The recent passing of Brian Aldiss prompted me to go back for yet another re-viewing of one of my favourite documentary series as a teenager, the three part New Nightmares series, which accompanied the "Movie Nightmares" season on Channel 4 back in 1993. This took a different topic each episode and used interviews with scientists and science fiction authors (with wonderful readings from their books), stock footage, film clips (from films in the accompanying series) and dramatised parts in a great manner. There are lots of interviews with authors who have sadly passed on over the years including Brian Aldiss, J.G. Ballard, Thomas Disch, Michael Critchton, John Brunner, Kurt Vonnegut, etc (there's even a brief clip from Robin Williams Live At The Met, when he was doing 'edgy' environmentalist stand up!)

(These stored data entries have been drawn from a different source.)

(* ===== verification/Places.v ===== *)
(** The official names of provinces and cities: [src/apps/core/geo/dataset.py]
    and [validators.py].

    A text is here the list of its code points, as Python's [str] is.  The rows
    of the data file are a parameter; what the code derives from them is not.
    A name is found under any spelling that has the same key: Arabic letters,
    spaces, half-spaces and a number at the end do not count. *)

From S2P Require Import Prelude Python Apps Text.
#[local] Open Scope Z_scope.

(** * Keys of comparison *)

(** [_AR_MAP], one replacement after the other *)
Definition arabic_letters : list (Z * Z) := [(1610, 1740); (1603, 1705); (1577, 1607); (1728, 1607)].

Definition persian_letters (l : codes) : codes :=
  fold_left (fun out p => replace_code p.1 p.2 out) arabic_letters l.

(** A character of [_WS_RE]. *)
Definition blank (c : Z) : bool := u_space c || bool_decide (c ∈ [8204; 8206; 8207]).

(** A digit of [_TRAILING_NUM_RE]. *)
Definition counting_digit (c : Z) : bool :=
  ((48 <=? c) && (c <=? 57)) || ((1776 <=? c) && (c <=? 1785)).

Fixpoint drop_digits (l : codes) : codes :=
  match l with
  | c :: l' => if counting_digit c then drop_digits l' else l
  | [] => []
  end.

(** [_TRAILING_NUM_RE.sub("", l)] on a text without white space at its end: the
    number at the end goes, with the white space before it. *)
Definition drop_trailing_number (l : codes) : codes :=
  match rev l with
  | c :: _ => if counting_digit c then rev (drop_space (drop_digits (rev l))) else l
  | [] => l
  end.

(** [_WS_RE.sub(" ", l)]; [inside] is whether the last character read was blank. *)
Fixpoint join_blanks (inside : bool) (l : codes) : codes :=
  match l with
  | [] => []
  | c :: l' =>
      if blank c then (if inside then join_blanks true l' else 32 :: join_blanks true l')
      else c :: join_blanks false l'
  end.

(** [_normalize] *)
Definition normalize_name (l : codes) : codes :=
  strip_codes (join_blanks false (drop_trailing_number (persian_letters (strip_codes l)))).

(** [_compact] *)
Definition compact (l : codes) : codes := List.filter (fun c => negb (blank c)) (normalize_name l).

(** * The index *)

(** A row of the data file. *)
Record place_row : Type := mkPlaceRow { prow_name : codes; prow_tel : codes; prow_cities : list codes }.

Record Province : Type := mkProvince { prv_name : codes; prv_tel_prefix : codes; prv_cities : list codes }.

Definition nonempty (l : codes) : bool := match l with [] => false | _ => true end.

(** Assignment to a key of a [dict], which keeps the order of its keys. *)
Fixpoint dict_set {A} (key : codes) (v : A) (d : list (codes * A)) : list (codes * A) :=
  match d with
  | [] => [(key, v)]
  | (k, w) :: d' => if decide (k = key) then (k, v) :: d' else (k, w) :: dict_set key v d'
  end.

Fixpoint dict_get {A} (key : codes) (d : list (codes * A)) : option A :=
  match d with
  | [] => None
  | (k, v) :: d' => if decide (k = key) then Some v else dict_get key d'
  end.

Section Places.
Variable places : list place_row.

Definition index_row (d : list (codes * Province)) (r : place_row) : list (codes * Province) :=
  let name := strip_codes (prow_name r) in
  if nonempty name then
    dict_set (compact name)
      (mkProvince name (strip_codes (prow_tel r))
         (List.filter nonempty (strip_codes <$> prow_cities r))) d
  else d.

Definition province_index : list (codes * Province) := fold_left index_row places [].

Definition PROVINCE_NAMES : list codes := (fun kv => prv_name kv.2) <$> province_index.

Definition province_entry (v : codes) : option Province := dict_get (compact v) province_index.

Definition normalize_province (v : codes) : codes :=
  match province_entry v with Some e => prv_name e | None => [] end.

Definition is_known_province (v : codes) : bool := nonempty (normalize_province v).

Definition cities_of (province : codes) : list codes :=
  match province_entry province with Some e => prv_cities e | None => [] end.

Definition city_with (key : codes) (cities : list codes) : codes :=
  match List.find (fun c => bool_decide (compact c = key)) cities with Some c => c | None => [] end.

Definition normalize_city (province v : codes) : codes := city_with (compact v) (cities_of province).

Definition is_known_city (province v : codes) : bool := nonempty (normalize_city province v).

(** What is wrong with a pair of names. *)
Inductive place_error : Type := city_without_province | unknown_province | unknown_city.

(** [validate_iran_place] *)
Definition validate_iran_place (province city : codes) : option place_error :=
  let province := strip_codes province in
  let city := strip_codes city in
  if negb (nonempty province) then
    if nonempty city then Some city_without_province else None
  else if negb (is_known_province province) then Some unknown_province
  else if negb (nonempty city) then None
  else if negb (is_known_city (normalize_province province) city) then Some unknown_city
  else None.

(** [validate_place_pair], without the suggestions of its message *)
Definition validate_place_pair (province city : codes) : codes * codes * option place_error :=
  let province_raw := strip_codes province in
  let city_raw := strip_codes city in
  if negb (nonempty province_raw) then
    ([], [], if nonempty city_raw then Some city_without_province else None)
  else
    let province_norm := normalize_province province_raw in
    if negb (nonempty province_norm) then ([], [], Some unknown_province)
    else if negb (nonempty city_raw) then (province_norm, [], None)
    else
      let city_norm := normalize_city province_norm city_raw in
      if nonempty city_norm then (province_norm, city_norm, None)
      else (province_norm, [], Some unknown_city).

(** ** Official names *)

Lemma dict_get_set {A} key key' (v : A) d :
  dict_get key' (dict_set key v d) = if decide (key = key') then Some v else dict_get key' d.
Proof.
  induction d as [|[k w] d IH]; simpl; [repeat case_decide; congruence|].
  repeat (case_decide; simpl); try congruence; rewrite IH; by case_decide.
Qed.

(** Every entry stands under the key of its own name, which is not empty. *)
Definition entry_ok (key : codes) (e : Province) : Prop :=
  key = compact (prv_name e) /\ nonempty (prv_name e) = true.

Lemma index_row_ok d r :
  (forall k e, dict_get k d = Some e -> entry_ok k e) ->
  forall k e, dict_get k (index_row d r) = Some e -> entry_ok k e.
Proof.
  intros Hd k e. unfold index_row. destruct (nonempty _) eqn:Hn; [|apply Hd].
  rewrite dict_get_set. case_decide as Hk; [|apply Hd]. intros [= <-]. by rewrite <- Hk.
Qed.

Lemma province_index_ok k e : dict_get k province_index = Some e -> entry_ok k e.
Proof.
  unfold province_index. assert (forall k e, dict_get k ([] : list (codes * Province)) = Some e -> entry_ok k e)
    as Hd by done.
  revert Hd. generalize (@nil (codes * Province)). induction places as [|r l IH]; intros d Hd; simpl; [apply Hd|].
  apply IH. by apply index_row_ok.
Qed.

(** A name that is known: the official one, which stands under its own key. *)
Lemma known_province_entry v : is_known_province v = true ->
  exists e, province_entry v = Some e /\ normalize_province v = prv_name e /\
    province_entry (prv_name e) = Some e.
Proof.
  unfold is_known_province, normalize_province. destruct (province_entry v) as [e|] eqn:He; [|done].
  intros _. exists e. split_and!; [done..|].
  destruct (province_index_ok _ _ He) as [Hk _]. unfold province_entry in *. by rewrite <- Hk.
Qed.

Lemma official_province v : is_known_province v = true ->
  normalize_province (normalize_province v) = normalize_province v /\
  cities_of (normalize_province v) = cities_of v.
Proof.
  intros (e & He & -> & Ho)%known_province_entry. unfold normalize_province, cities_of. by rewrite He, Ho.
Qed.

Lemma city_with_idem key cities : nonempty (city_with key cities) = true ->
  city_with (compact (city_with key cities)) cities = city_with key cities.
Proof.
  unfold city_with. destruct (List.find _ cities) as [c|] eqn:Hf; [|done]. intros _.
  pose proof (List.find_some _ _ Hf) as [_ Hk%bool_decide_eq_true]. by rewrite Hk, Hf.
Qed.

Lemma official_city p v : is_known_province p = true -> is_known_city (normalize_province p) v = true ->
  normalize_city (normalize_province p) v = normalize_city p v /\
  normalize_city p (normalize_city p v) = normalize_city p v /\ normalize_city p v ∈ cities_of p.
Proof.
  intros Hp. pose proof (official_province p Hp) as [_ Hc]. unfold is_known_city, normalize_city.
  rewrite Hc. intros Hv. split_and!; [done|by apply city_with_idem|].
  revert Hv. unfold city_with. destruct (List.find _ _) as [c|] eqn:Hf; [|done].
  intros _. apply list_elem_of_In. by apply List.find_some in Hf as [? _].
Qed.
End Places.

(** The two validations agree. *)
Lemma validations_agree places province city :
  (validate_place_pair places province city).2 = validate_iran_place places province city.
Proof.
  unfold validate_place_pair, validate_iran_place, is_known_province, is_known_city.
  destruct (nonempty (strip_codes province)); simpl; [|by destruct (nonempty _)].
  destruct (nonempty (normalize_province _ _)); simpl; [|done].
  destruct (nonempty (strip_codes city)); simpl; [|done]. by destruct (nonempty _).
Qed.

(** Any spelling of "Islamshahr" with its half-space, and a number after "Tehran". *)
Definition sample_places : list place_row :=
  [ mkPlaceRow [1578; 1607; 1585; 1575; 1606] [48; 50; 49]
      [[1578; 1607; 1585; 1575; 1606]; [1575; 1587; 1604; 1575; 1605; 8204; 1588; 1607; 1585]];
    mkPlaceRow [1601; 1575; 1585; 1587] [48; 55; 49] [[1588; 1740; 1585; 1575; 1586]] ].

Example spellings_of_a_city :
  normalize_city sample_places [32; 1578; 1607; 1585; 1575; 1606; 32; 1777; 49]
    [1575; 1587; 1604; 1575; 1605; 32; 32; 1588; 1607; 1585]
  = [1575; 1587; 1604; 1575; 1605; 8204; 1588; 1607; 1585] /\
  normalize_city sample_places [1601; 1575; 1585; 1587] [1588; 1610; 1585; 1575; 1586]
  = [1588; 1740; 1585; 1575; 1586] /\
  validate_iran_place sample_places [1601; 1575; 1585; 1587] [1578; 1607; 1585; 1575; 1606]
  = Some unknown_city.
Proof. vm_compute. done. Qed.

I also did a check on YouTube and whilst the first episode "Man-Machine" isn't on there (which traces the developments of artificial intelligence in science and fiction from Alan Turing, through Crash and plastic surgery, and into virtual reality and Neuromancer), the other two episodes are. The second episode is the environmental/genetics one,
"Nature Says No" which Brian Aldiss features the most in (I love his praise for Greg Bear's Blood Music, and he gets the touching final moments of the episode too). And the third episode,
"Them!", is about the fear of the 'other' from other races to aliens, to political ideas and the nature of crowds.
Even 24 years on I still find myself coming back to the episodes, if just to hear the readings from the novels!